Simply put, students are doing better because of grade inflation. This phenomenon has allowed students to receive higher grades than their predecessors without a corresponding rise in achievement.
"In the last 30 years, the gentlemen's C has become the gentlemen's A as the percentage of C's and A's given to students in college has reversed itself," said Arthur Levine, president of the teacher college at Columbia University.
Levine compiled a national undergraduate study from 1969, 1976 and 1993, which surveyed 9,100 students from a mix of universities and colleges. According to the data, students averaging grades of an A-minus or higher jumped from seven percent in 1969 to 26 percent in 1993. In contrast, C students declined from 25 percent to nine percent.
Grade inflation is especially prevalent in some of America's elite colleges and universities. The average grade in the average course at Duke University is approaching A-minus, and Stanford University brought back the F in 1995 after A's and B's accounted for 93 percent of all grades.
Grade inflation also has hit schools in Ohio. Ohio University's mean grade point average increased from 2.4 in the mid-1960s to 2.935 Winter Quarter of this year. The 2.4 mean GPA is an estimate because OU did not save the grade distribution files prior to 1986, said Bill Jones, OU university registrar.
OU has not conducted any studies about grade inflation. However, administrators have confronted the presumed rise in grades by making it more difficult to graduate with honor.

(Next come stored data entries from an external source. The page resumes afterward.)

(** * Online exam application: answer lifecycle, scoring, cascade deletes,
      exam window and credentials

    A shallow embedding of the server handlers over an explicit database
    state.  The handlers of questions and of answers are the two modules of
    [src/server/src/handlers/questions.ts], those of exams are
    [src/unnamed/part_004], those of users are the module of
    [src/server/src/handlers/users.ts] that talks to the database, login is
    [src/server/src/handlers/auth.ts], the reports are
    [src/server/src/handlers/dashboard.ts]; the tables (db/schema.ts) are the
    last module of [src/server/src/handlers/users.ts] and the types of the
    inputs are [src/unnamed/part_000].

    - A table is the list of its rows; [select ... where] is [filter],
      [update ... set ... where ... returning] maps the matching rows and
      returns them, [delete ... where ... returning] removes the matching rows
      and returns them, [insert ... returning] appends one row whose [id]
      comes from the table's serial sequence.
    - A handler is a computation in the monad [M]: it takes the database and
      returns the database it leaves behind together with either the thrown
      error or the value.  A [throw] keeps the writes made before it: the
      handlers open no transaction.
    - The JSON columns [jawaban] and [progress_jawaban] are finite maps from
      strings to strings; a JavaScript [number] holding a row id is a [Z], a
      [Date] is its number of milliseconds, and the two [number]s divided in
      [calculateScore] are IEEE 754 binary64 floats.
    - An id reaches the database as a parameter compared with an [integer]
      column.  The handlers are modelled on the ids that fit such a column
      ([int4]); for another number the database rejects the first statement
      that carries it (error 22003) and the handler rethrows that error.
      This check is [integer_param], made by [createAnswer], [createQuestion],
      [deleteExam], [deleteUser], [getAnswersByExamId] and [getExamResults]
      before their first statement; the other handlers are modelled on the
      ids that fit, and the properties that speak of an id no row has assume
      [int4] of it.
    - No query of the handlers asks for an order.  The order of a list of
      rows in this model is one of the orders the database may return; what
      is proved of several rows of a query is stated up to [Permutation]
      where the order could be seen.
    - A string is the sequence of the bytes of its UTF-8 encoding
      ([Buffer.from(s)]); a JavaScript string with an unpaired surrogate has no
      UTF-8 encoding and is not a string of this model. *)

From Stdlib Require Import ZArith Lia Ascii String List.
From Stdlib Require Import Floats.PrimFloat Floats.FloatOps Floats.SpecFloat.
From Stdlib Require Import Numbers.Cyclic.Int63.Uint63.
From stdpp Require Import gmap strings list pretty.

Open Scope string_scope.
Open Scope Z_scope.

(** ** Errors and the handler monad *)

(** [JsError msg] is [new Error(msg)] thrown by a handler; [DbError c] is the
    rejection of a statement by the constraint [c] of the schema. *)
Inductive Error : Type :=
| JsError (message : string)
| DbError (constraint : string).

(** The messages of the errors the handlers throw. *)
Definition AnswerExists : Error := JsError "Answer record already exists for this user and exam".
Definition UserNotFound : Error := JsError "User not found".
Definition ExamNotFound : Error := JsError "Exam not found".
Definition AnswerNotFound : Error := JsError "Answer record not found".
Definition ProgressAfterSubmit : Error := JsError "Cannot update progress for submitted exam".
Definition AlreadySubmitted : Error := JsError "Exam has already been submitted".
Definition DateOrder : Error := JsError "Tanggal selesai harus setelah tanggal mulai".
(** Reading a property of [result[0]] when [result] is empty. *)
Definition UndefinedRow : Error := JsError "TypeError: undefined is not an object".
(** [email: text('email').notNull().unique()]. *)
Definition EmailTaken : Error := DbError "users_email_unique".
(** [user_id: integer('user_id').references(() => usersTable.id)]: a user
    that an answer refers to cannot be deleted. *)
Definition UserHasAnswers : Error := DbError "answers_user_id_users_id_fk".
(** [exam_id: integer('exam_id').references(() => examsTable.id)], of the
    questions and of the answers: an exam that a question or an answer refers
    to cannot be deleted. *)
Definition ExamHasQuestions : Error := DbError "questions_exam_id_exams_id_fk".
Definition ExamHasAnswers : Error := DbError "answers_exam_id_exams_id_fk".
(** SQLSTATE 22003, [value ... is out of range for type integer]. *)
Definition OutOfRange : Error := DbError "22003".
(** [update(table).set({})]: the query builder throws before any statement
    reaches the database. *)
Definition NoValues : Error := JsError "No values to set".
Definition QuestionNotFound (id : string) : Error :=
  JsError ("Question with ID " ++ id ++ " does not exist").
Definition ExamMissing (id : string) : Error :=
  JsError ("Exam with ID " ++ id ++ " does not exist").
(** ** A result as the next operand *)

Lemma pending_fields s a o :
  pending s = Some (a, o) ->
  previousValue s = Some a /\ currentOperation s = Some o /\
  truthy (Some o) = true.
Proof.
  unfold pending.
  destruct (previousValue s), (currentOperation s) as [o'|]; try discriminate.
  destruct (truthy (Some o')) eqn:Ht; [|discriminate].
  intros H. injection H as <- <-. auto.
Qed.

Lemma calculate_canonical a b op :
  canonical a -> canonical b -> canonical (calculate a b op).
Proof. intros Ha Hb. apply performCalculation_canonical; assumption. Qed.

(** X10: a result can be used as the next left-hand operand.  After equals
    has finished a pending operation, an operator press takes the result
    just shown as its pending operand: the number computed, read back
    from its own text (SameValueZero), with the display still showing
    it. *)
Theorem result_carries_over (s : state) (a : number) (o op : string) :
  binary64_state s ->
  pending s = Some (a, o) ->
  let r := calculate a (parseFloat (mainDisplay s)) o in
  let s' := handleOperation op (handleEquals s) in
  mainDisplay s' = toString r /\
  currentOperation s' = Some op /\
  exists r', previousValue s' = Some r' /\ SameValueZero r r'.
Proof.
  intros Hs Hp r s'.
  destruct (pending_fields s a o Hp) as (Ha & _ & _).
  assert (Hc : canonical r).
  { apply calculate_canonical; [apply (Hs a Ha) | apply parseFloat_canonical]. }
  unfold s'. rewrite handleEquals_eq. unfold equals_outcome. rewrite Hp.
  fold r. rewrite handleOperation_eq. unfold operator_outcome, pending.
  cbn [previousValue currentOperation mainDisplay].
  split; [reflexivity|]. split; [reflexivity|].
  exists (parseFloat (toString r)). split; [reflexivity|].
  rewrite (parseFloat_toString r Hc). destruct r; reflexivity.
Qed.

Lemma result_carries_over_witness :
  let s := five_plus_three_typed in
  let r := calculate (parseFloat "5") (parseFloat (mainDisplay s)) "+" in
  let s' := handleOperation "*" (handleEquals s) in
  mainDisplay s' = toString r /\
  currentOperation s' = Some "*" /\
  exists r', previousValue s' = Some r' /\ SameValueZero r r'.
Proof.
  apply (result_carries_over five_plus_three_typed (parseFloat "5") "+" "*").
  - intros a H. vm_compute in H. injection H as <-. simpl. lia.
  - vm_compute. reflexivity.
Defined.

(** ** The square is never negative *)

Lemma round_pos_sign_bit q : sign_bit (round_pos false q) = false.
Proof.
  unfold round_pos. cbv zeta.
  match goal with
  | |- context [if ?c then (_, _) else (_, _)] => destruct c
  end.
  - change (2 ^ 52) with (Zpos (Z.to_pos (2 ^ 52))). cbv iota beta.
    destruct (_ >? 971); reflexivity.
  - destruct (nearest_even _); try reflexivity.
    destruct (_ >? 971); reflexivity.
Qed.
(* ===== verification/Bytes.v ===== *)
(** Integers and structs inside byte arrays: little-endian fields of a block
    or a page, read and written at an offset, with the round trips the file
    system's on-disk formats rest on. *)

From stdpp Require Import base list strings.
From Stdlib Require Import Ascii String ZArith Lia.
From stdpp Require Import base list.
From S2P Require Import Prelude.

(** * Little-endian integers *)

Fixpoint le_bytes (n : nat) (v : Z) : list Z :=
  match n with
  | O => []
  | S n => v mod 256 :: le_bytes n (v / 256)
  end.

Fixpoint le_val (l : list Z) : Z :=
  match l with
  | [] => 0
  | b :: l => b + 256 * le_val l
  end.

(** * String literals *)

Definition str (s : string) : list Z := (λ c, Z.of_nat (nat_of_ascii c)) <$> list_ascii_of_string s.

(** * Fields of a byte array *)

Definition slice (off n : nat) (l : list Z) : list Z := take n (drop off l).
Definition splice (off : nat) (bs l : list Z) : list Z := list_inserts off bs l.

Definition get16 (l : list Z) (off : Z) : Z := le_val (slice (Z.to_nat off) 2 l).
Definition get32 (l : list Z) (off : Z) : Z := le_val (slice (Z.to_nat off) 4 l).
Definition get64 (l : list Z) (off : Z) : Z := le_val (slice (Z.to_nat off) 8 l).
Definition put16 (off v : Z) (l : list Z) : list Z := splice (Z.to_nat off) (le_bytes 2 v) l.
Definition put32 (off v : Z) (l : list Z) : list Z := splice (Z.to_nat off) (le_bytes 4 v) l.

Section facts.
Implicit Types (l bs : list Z) (v : Z).

Lemma length_le_bytes n v : length (le_bytes n v) = n.
Proof. revert v. induction n; simpl; auto. Qed.

Lemma le_val_bytes n v : le_val (le_bytes n v) = v mod 2 ^ (8 * Z.of_nat n).
Proof.
  revert v. induction n as [|n IH]; intros v; [by rewrite Z.mod_1_r|].
  cbn [le_bytes le_val]. rewrite IH.
  replace (8 * Z.of_nat (S n)) with (8 + 8 * Z.of_nat n) by lia.
  rewrite Z.pow_add_r by lia. change (2 ^ 8) with 256.
  assert (0 < 2 ^ (8 * Z.of_nat n)) by (apply Z.pow_pos_nonneg; lia).
  rewrite Z.rem_mul_r by lia. lia.
Qed.

Lemma le_val_bound l : Forall (λ b, 0 ≤ b < 256) l → 0 ≤ le_val l < 2 ^ (8 * Z.of_nat (length l)).
Proof.
  induction 1 as [|b l Hb Hl IH]; [simpl; lia|]. cbn [le_val length].
  replace (8 * Z.of_nat (S (length l))) with (8 + 8 * Z.of_nat (length l)) by lia.
  rewrite Z.pow_add_r by lia. change (2 ^ 8) with 256. nia.
Qed.

Lemma le_bytes_val l : Forall (λ b, 0 ≤ b < 256) l → le_bytes (length l) (le_val l) = l.
Proof.
  induction 1 as [|b l Hb Hl IH]; [done|]. cbn [le_val length le_bytes].
  rewrite Z.mul_comm, Z.mod_add, Z.mod_small by lia. f_equal.
  rewrite Z.div_add by lia. by rewrite Z.div_small by lia.
Qed.

Lemma length_splice off bs l : length (splice off bs l) = length l.
Proof. apply length_inserts. Qed.

Lemma slice_splice_eq off bs l :
  (off + length bs ≤ length l)%nat → slice off (length bs) (splice off bs l) = bs.
Proof.
  intros H. apply list_eq_same_length with (length bs); [done| |].
  - unfold slice. rewrite length_take, length_drop, length_splice. lia.
  - intros i x y Hi. unfold slice. rewrite lookup_take_lt, lookup_drop by done.
    unfold splice. rewrite list_lookup_inserts by lia.
    replace (off + i - off)%nat with i by lia. naive_solver.
Qed.

Lemma slice_splice_ne off n off' bs l :
  (off + n ≤ off' ∨ off' + length bs ≤ off)%nat → slice off n (splice off' bs l) = slice off n l.
Proof.
  intros H. unfold slice. apply list_eq. intros i. destruct (decide (i < n)%nat).
  - rewrite !lookup_take_lt, !lookup_drop by done. unfold splice. destruct H.
    + by rewrite list_lookup_inserts_lt by lia.
    + by rewrite list_lookup_inserts_ge by lia.
  - by rewrite !lookup_take_ge by lia.
Qed.

Lemma length_put16 off v l : length (put16 off v l) = length l.
Proof. apply length_splice. Qed.
Lemma length_put32 off v l : length (put32 off v l) = length l.
Proof. apply length_splice. Qed.

Lemma get16_put16 off v l :
  0 ≤ off → off + 2 ≤ Z.of_nat (length l) → get16 (put16 off v l) off = u16 v.
Proof.
  intros. unfold get16, put16. change 2%nat with (length (le_bytes 2 v)) at 1.
  rewrite slice_splice_eq by (rewrite length_le_bytes; lia). by rewrite le_val_bytes.
Qed.
Lemma get32_put32 off v l :
  0 ≤ off → off + 4 ≤ Z.of_nat (length l) → get32 (put32 off v l) off = u32 v.
Proof.
  intros. unfold get32, put32. change 4%nat with (length (le_bytes 4 v)) at 1.
  rewrite slice_splice_eq by (rewrite length_le_bytes; lia). by rewrite le_val_bytes.
Qed.

Lemma get32_put32_ne off off' v l :
  0 ≤ off → 0 ≤ off' → off + 4 ≤ off' ∨ off' + 4 ≤ off → get32 (put32 off' v l) off = get32 l off.
Proof. intros. unfold get32, put32. rewrite slice_splice_ne; [done|]. rewrite length_le_bytes. lia. Qed.
End facts.

Create HintDb bytes.
#[export] Hint Rewrite length_le_bytes length_splice length_put16 length_put32 : bytes.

For students entering fall 1995-96 or later, the GPA requirements to receive awards increased:
cum laude changed from 3.0-3.499 to 3.5-3.749.
the magna cum laude category was created for 3.75 to 3.899.

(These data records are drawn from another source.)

(** * What the conversions print *)

Definition dec_val (l : list Z) : Z := foldl (λ a c, a * 10 + (c - 48)) 0 l.
Definition hexval (c : Z) : Z := if c <? 58 then c - 48 else c - 87.
Definition hex_val (l : list Z) : Z := foldl (λ a c, a * 16 + hexval c) 0 l.
Definition is_hexdigit (c : Z) : bool := (is_digit c || ((97 <=? c) && (c <=? 102)))%bool.

(** [digits] is the canonical numeral of [x]: its value, valid digits, and no
    leading zero. *)
Definition numeral (val : list Z → Z) (valid : Z → bool) (x : Z) (digits : list Z) : Prop :=
  val digits = x ∧ Forall (λ c, valid c = true) digits ∧ digits ≠ [] ∧
  (0 < x → head digits ≠ Some 48).

Section conversions.
Implicit Types (x w : Z) (buf : list Z).

Lemma long2str_loop_spec fuel x buf :
  0 ≤ x < 10 ^ Z.of_nat fuel →
  ∃ ds, long2str_loop fuel x buf = ds ++ buf ∧ dec_val ds = x ∧
    Forall (λ c, is_digit c = true) ds ∧ (length ds ≤ fuel)%nat ∧ (ds = [] ↔ x = 0) ∧
    (0 < x → head ds ≠ Some 48).
Proof.
  revert x buf. induction fuel as [|fuel IH]; intros x buf Hx.
  - simpl in Hx. assert (x = 0) as -> by lia. exists []. split_and!; done || (simpl; lia).
  - simpl long2str_loop. destruct (Z.eqb_spec x 0) as [->|Hne].
    { exists []. split_and!; done || (simpl; lia). }
    rewrite Z.quot_div_nonneg, Z.rem_mod_nonneg by lia.
    rewrite Nat2Z.inj_succ, Z.pow_succ_r in Hx by lia.
    destruct (IH (x / 10) (48 + x mod 10 :: buf)) as (ds&E&Hv&Hd&Hl&H0&Hh).
    { split; [apply Z.div_pos; lia|apply Z.div_lt_upper_bound; lia]. }
    pose proof (Z.mod_pos_bound x 10 ltac:(lia)). pose proof (Z.div_mod x 10 ltac:(lia)).
    exists (ds ++ [48 + x mod 10]). rewrite E, <- app_assoc. split_and!; try done.
    + unfold dec_val in *. rewrite foldl_app. simpl. lia.
    + apply Forall_app. split; [done|]. repeat constructor. unfold is_digit.
      apply andb_true_iff. split; apply Z.leb_le; lia.
    + rewrite length_app. simpl. lia.
    + split; intros; [by destruct ds|lia].
    + intros _. destruct ds as [|c ds]; simpl; [|apply Hh].
      * intros [=]. assert (x / 10 = 0) by (by apply H0). lia.
      * destruct (decide (0 < x / 10)); [done|]. assert (x / 10 = 0) as Ez by lia.
        apply H0 in Ez. done.
Qed.

Lemma hexdigit_spec n : 0 ≤ n < 16 → is_hexdigit (hexdigit n) = true ∧ hexval (hexdigit n) = n ∧
  (hexdigit n = 48 → n = 0).
Proof.
  intros Hn. unfold is_hexdigit, is_digit, hexdigit, hexval. destruct (Z.ltb_spec n 10).
  - rewrite (proj2 (Z.ltb_lt _ _)) by lia. rewrite !(proj2 (Z.leb_le _ _)) by lia. simpl. lia.
  - rewrite (proj2 (Z.ltb_ge _ _)) by lia. rewrite orb_true_iff, !andb_true_iff, !Z.leb_le. lia.
Qed.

summa cum laude rose from 3.5-4.0 to 3.9-4.0.
These new standards will affect seniors graduating this year. But OU did not change this graduation policy because of perceived grade inflation, said David Onley, a faculty senate member.
Grades also have risen at other Ohio private and public universities without serious intervention by their administrations. Kenyon College's GPA rose from 2.60 to 3.18 in a 33-year span. Ohio State experienced a moderate increase during the last 20 years from a 2.651 to a 2.811 mean GPA.

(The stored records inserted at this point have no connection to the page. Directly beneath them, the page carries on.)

(* ===== verification/Kbd.v ===== *)
(** The keyboard's scan codes, kernel/kbd.c. *)

From stdpp Require Import base list strings.
From Stdlib Require Import ZArith Lia.
From S2P Require Import Prelude Bytes.

Definition KBS_DIB : Z := 1.

Definition NO : Z := 0.
Definition SHIFT : Z := 1.
Definition CTL : Z := 2.
Definition ALT : Z := 4.
Definition CAPSLOCK : Z := 8.
Definition NUMLOCK : Z := 16.
Definition SCROLLLOCK : Z := 32.
Definition E0ESC : Z := 64.

Definition KEY_HOME : Z := 0xE0.
Definition KEY_END : Z := 0xE1.
Definition KEY_UP : Z := 0xE2.
Definition KEY_DN : Z := 0xE3.
Definition KEY_LF : Z := 0xE4.
Definition KEY_RT : Z := 0xE5.
Definition KEY_PGUP : Z := 0xE6.
Definition KEY_PGDN : Z := 0xE7.
Definition KEY_INS : Z := 0xE8.
Definition KEY_DEL : Z := 0xE9.

(** [C('A')] is Control-A. *)
Definition C (x : Z) : Z := x - 64.

(** A static array of 256 bytes with an initialiser: the first entries in
    order, then designated ones, zero elsewhere; values are converted to
    uchar. *)
Definition table (l : list Z) (inits : list (Z * Z)) : list Z :=
  foldl (λ t '(i, v), <[Z.to_nat i := u8 v]> t) ((u8 <$> l) ++ replicate (256 - length l) 0) inits.

Definition shiftcode : list Z :=
  table [] [(0x1D, CTL); (0x2A, SHIFT); (0x36, SHIFT); (0x38, ALT); (0x9D, CTL); (0xB8, ALT)].

Definition togglecode : list Z := table [] [(0x3A, CAPSLOCK); (0x45, NUMLOCK); (0x46, SCROLLLOCK)].

(** The keys of the cursor block, the same in the three maps. *)
Definition cursor_keys : list (Z * Z) :=
  [(0xC8, KEY_UP); (0xD0, KEY_DN); (0xC9, KEY_PGUP); (0xD1, KEY_PGDN); (0xCB, KEY_LF); (0xCD, KEY_RT);
   (0x97, KEY_HOME); (0xCF, KEY_END); (0xD2, KEY_INS); (0xD3, KEY_DEL)].

Definition normalmap : list Z :=
  table ([NO; 0x1B] ++ str "1234567890-=" ++ [8; 9] ++ str "qwertyuiop[]" ++ [10; NO] ++ str "asdfghjkl;'`" ++
         [NO] ++ str "\zxcvbnm,./" ++ [NO] ++ str "*" ++ [NO] ++ str " " ++ replicate 13 NO ++
         str "789-456+1230." ++ [NO; NO; NO; NO])
    ([(0x9C, 10); (0xB5, 47)] ++ cursor_keys).

Definition shiftmap : list Z :=
  table ([NO; 27] ++ str "!@#$%^&*()_+" ++ [8; 9] ++ str "QWERTYUIOP{}" ++ [10; NO] ++ str "ASDFGHJKL:" ++ [34] ++
         str "~" ++ [NO] ++ str "|ZXCVBNM<>?" ++ [NO] ++ str "*" ++ [NO] ++ str " " ++ replicate 13 NO ++
         str "789-456+1230." ++ [NO; NO; NO; NO])
    ([(0x9C, 10); (0xB5, 47)] ++ cursor_keys).

Definition ctlmap : list Z :=
  table (replicate 16 NO ++ (C <$> str "QWERTYUIOP") ++ [NO; NO; 13; NO] ++ (C <$> str "ASDFGHJKL") ++
         [NO; NO; NO; NO] ++ (C <$> str "\ZXCVBNM") ++ [NO; NO; C 47; NO; NO])
    ([(0x9C, 13); (0xB5, C 47)] ++ cursor_keys).

Definition charcode : list (list Z) := [normalmap; shiftmap; ctlmap; ctlmap].

Definition capitalise (c : Z) : Z :=
  if (97 <=? c) && (c <=? 122) then u32 (c + (65 - 97))
  else if (65 <=? c) && (c <=? 90) then u32 (c + (97 - 65)) else c.

(** The key code [data] read from the data port, with the modifiers in [shift];
    the new [shift] and the character. *)
Definition kbd_code (shift data : Z) : Z * Z :=
  if data =? 0xE0 then (Z.lor shift E0ESC, 0) else
  if negb (Z.land data 0x80 =? 0) then
    let data := if Z.land shift E0ESC =? 0 then Z.land data 0x7F else data in
    (Z.land shift (u32 (Z.lnot (Z.lor (shiftcode !!! Z.to_nat data) E0ESC))), 0)
  else
    let '(data, shift) :=
      if Z.land shift E0ESC =? 0 then (data, shift)
      else (Z.lor data 0x80, Z.land shift (u32 (Z.lnot E0ESC))) in
    let shift := Z.lor shift (shiftcode !!! Z.to_nat data) in
    let shift := Z.lxor shift (togglecode !!! Z.to_nat data) in
    let c := charcode !!! Z.to_nat (Z.land shift (Z.lor CTL SHIFT)) !!! Z.to_nat data in
    (shift, if Z.land shift CAPSLOCK =? 0 then c else capitalise c).

(** * Properties *)

(** The shift states and key codes there are. *)
Definition all_below (n : nat) (P : Z → bool) : bool := forallb P (seqZ 0 (Z.of_nat n)).

Lemma all_below_spec n P x : all_below n P = true → 0 ≤ x < Z.of_nat n → P x = true.
Proof.
  unfold all_below. rewrite forallb_forall. intros H Hx. apply H.
  apply list_elem_of_In. apply elem_of_seqZ. lia.
Qed.

Definition in_bytes (x : Z) : bool := (0 <=? x) && (x <? 256).

Definition kbd_in_range (shift data : Z) : bool :=
  let r := kbd_code shift data in
  (0 <=? r.1) && (r.1 <? 128) && in_bytes r.2.

(** Whatever bytes the keyboard sends, the modifier state stays within its
    seven flags and the character is a byte; in particular no table is ever
    indexed out of range and no special key reads as an error (a negative
    value). *)
Theorem kbd_code_range shift data :
  0 ≤ shift < 128 → 0 ≤ data < 256 →
  0 ≤ (kbd_code shift data).1 < 128 ∧ 0 ≤ (kbd_code shift data).2 < 256.
Proof.
  intros Hs Hd.
  assert (all_below 128 (λ s, all_below 256 (kbd_in_range s)) = true) as H by (vm_compute; reflexivity).
  pose proof (all_below_spec _ _ data (all_below_spec _ _ shift H Hs) Hd) as R.
  unfold kbd_in_range, in_bytes in R. rewrite !andb_true_iff, !Z.leb_le, !Z.ltb_lt in R. lia.
Qed.

(** The scan code of a letter's key, from its row on the keyboard. *)
Definition letter_key (c : Z) : option Z :=
  Z.of_nat <$> (fst <$> list_find (λ d, d = c) normalmap).

Definition letter_ok (shift c : Z) : bool :=
  match letter_key c with
  | None => false
  | Some d =>
      let up := xorb (Z.testbit shift 0) (Z.testbit shift 3) in
      let expect := if Z.testbit shift 1 then c - 96 else if up then c - 32 else c in
      bool_decide (kbd_code shift d = (shift, expect))
  end.

(** The key of the letter [c] gives the capital letter exactly when one of
    Shift and Caps Lock is on, and Control with the letter gives its control
    character; the modifiers do not change. *)
Theorem kbd_letters shift c :
  0 ≤ shift < 64 → 97 ≤ c ≤ 122 →
  ∃ d, letter_key c = Some d ∧
    kbd_code shift d =
      (shift, if Z.testbit shift 1 then C (c - 32)
              else if xorb (Z.testbit shift 0) (Z.testbit shift 3) then c - 32 else c).
Proof.
  intros Hs Hc.
  assert (all_below 64 (λ s, all_below 26 (λ k, letter_ok s (97 + k))) = true) as H by (vm_compute; reflexivity).
  pose proof (all_below_spec _ _ (c - 97) (all_below_spec _ _ shift H Hs) ltac:(lia)) as R.
  clear H. cbn beta in R. replace (97 + (c - 97)) with c in R by lia. unfold letter_ok in R.
  revert R. destruct (letter_key c) as [d|]; intros R; [|discriminate R]. exists d. split; [reflexivity|].
  apply bool_decide_eq_true in R. rewrite R. unfold C. replace (c - 32 - 64) with (c - 96) by lia. reflexivity.
Qed.

(** The state after the bytes [ds] of key codes. *)
Definition kbd_codes (shift : Z) (ds : list Z) : Z := foldl (λ s d, (kbd_code s d).1) shift ds.

(** The modifier keys with the codes they send when pressed and released: the
    right-hand Control and Alt with an E0 prefix. *)
Definition modifiers : list (list Z * list Z * Z) :=
  [([0x1D], [0x9D], CTL); ([0x2A], [0xAA], SHIFT); ([0x36], [0xB6], SHIFT); ([0x38], [0xB8], ALT);
   ([0xE0; 0x1D], [0xE0; 0x9D], CTL); ([0xE0; 0x38], [0xE0; 0xB8], ALT)].

Definition modifier_ok (shift : Z) : bool :=
  forallb (λ '(down, up, m),
    bool_decide (kbd_codes shift down = Z.lor shift m) &&
    bool_decide (kbd_codes (kbd_codes shift down) up = Z.ldiff shift m)) modifiers.

(** Pressing a modifier key sets its flag and releasing it clears it, for
    the keys on both sides of the keyboard; no other flag changes. *)
Theorem kbd_modifiers shift down up m :
  0 ≤ shift < 64 → (down, up, m) ∈ modifiers →
  kbd_codes shift down = Z.lor shift m ∧ kbd_codes (kbd_codes shift down) up = Z.ldiff shift m.
Proof.
  intros Hs Hm. assert (all_below 64 modifier_ok = true) as H by (vm_compute; reflexivity).
  pose proof (all_below_spec _ _ shift H Hs) as R. clear H. unfold modifier_ok in R.
  rewrite forallb_forall in R. apply list_elem_of_In in Hm. specialize (R _ Hm). cbn beta iota in R.
  rewrite andb_true_iff, !bool_decide_eq_true in R. exact R.
Qed.

Lemma kbd_code_range_witness : 0 ≤ (kbd_code 64 0x35).1 < 128 ∧ 0 ≤ (kbd_code 64 0x35).2 < 256.
Proof. apply kbd_code_range; lia. Defined.

Lemma kbd_letters_witness :
  ∃ d, letter_key 97 = Some d ∧ kbd_code 9 d = (9, 97).
Proof. apply (kbd_letters 9 97); lia. Defined.

Lemma kbd_modifiers_witness :
  kbd_codes 8 [0xE0; 0x1D] = Z.lor 8 CTL ∧ kbd_codes (kbd_codes 8 [0xE0; 0x1D]) [0xE0; 0x9D] = Z.ldiff 8 CTL.
Proof. apply kbd_modifiers; [lia|]. apply list_elem_of_In. vm_compute. tauto. Defined.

However, Cincinnati State Technical and Community College and Lorain County Community College had little change during the past 20 years. Their mean GPAs have increased only by a few hundredths since the 1970s. Some experts argue that institutions such as OU, Kenyon, Duke and Stanford have experienced grade inflation at a greater scale because of their dedication to a more selective admission.
On paper, OU now has better students, therefore an increase in mean GPAs would be expected. ACT composite scores for incoming freshman at OU have increased from 20.2 in 1986 to 23.9 in 1998. SAT composite scores also rose from 1029 to 1115 during that same time.
Kip Howard, OU admissions director, said the rise in grades at OU has more to do with the quality of students than grade inflation. Because OU became selective in its admission during the mid 1980s, incoming freshman have to obtain a 3.0 cumulative GPA in high school. The average GPA earned in high school by incoming freshmen is even higher at 3.4.
"This GPA requirement is a drastic change from earlier decades when the student body at OU could earn a wide array of grades in high school and still get admitted here," he said.
However, Howard said the type
of high school student who goes to college has broadened through the years.
"It used to be an elite thing to go to college," he said. "Now it is more about access - everybody wants to go to college because it is the only way to get a job."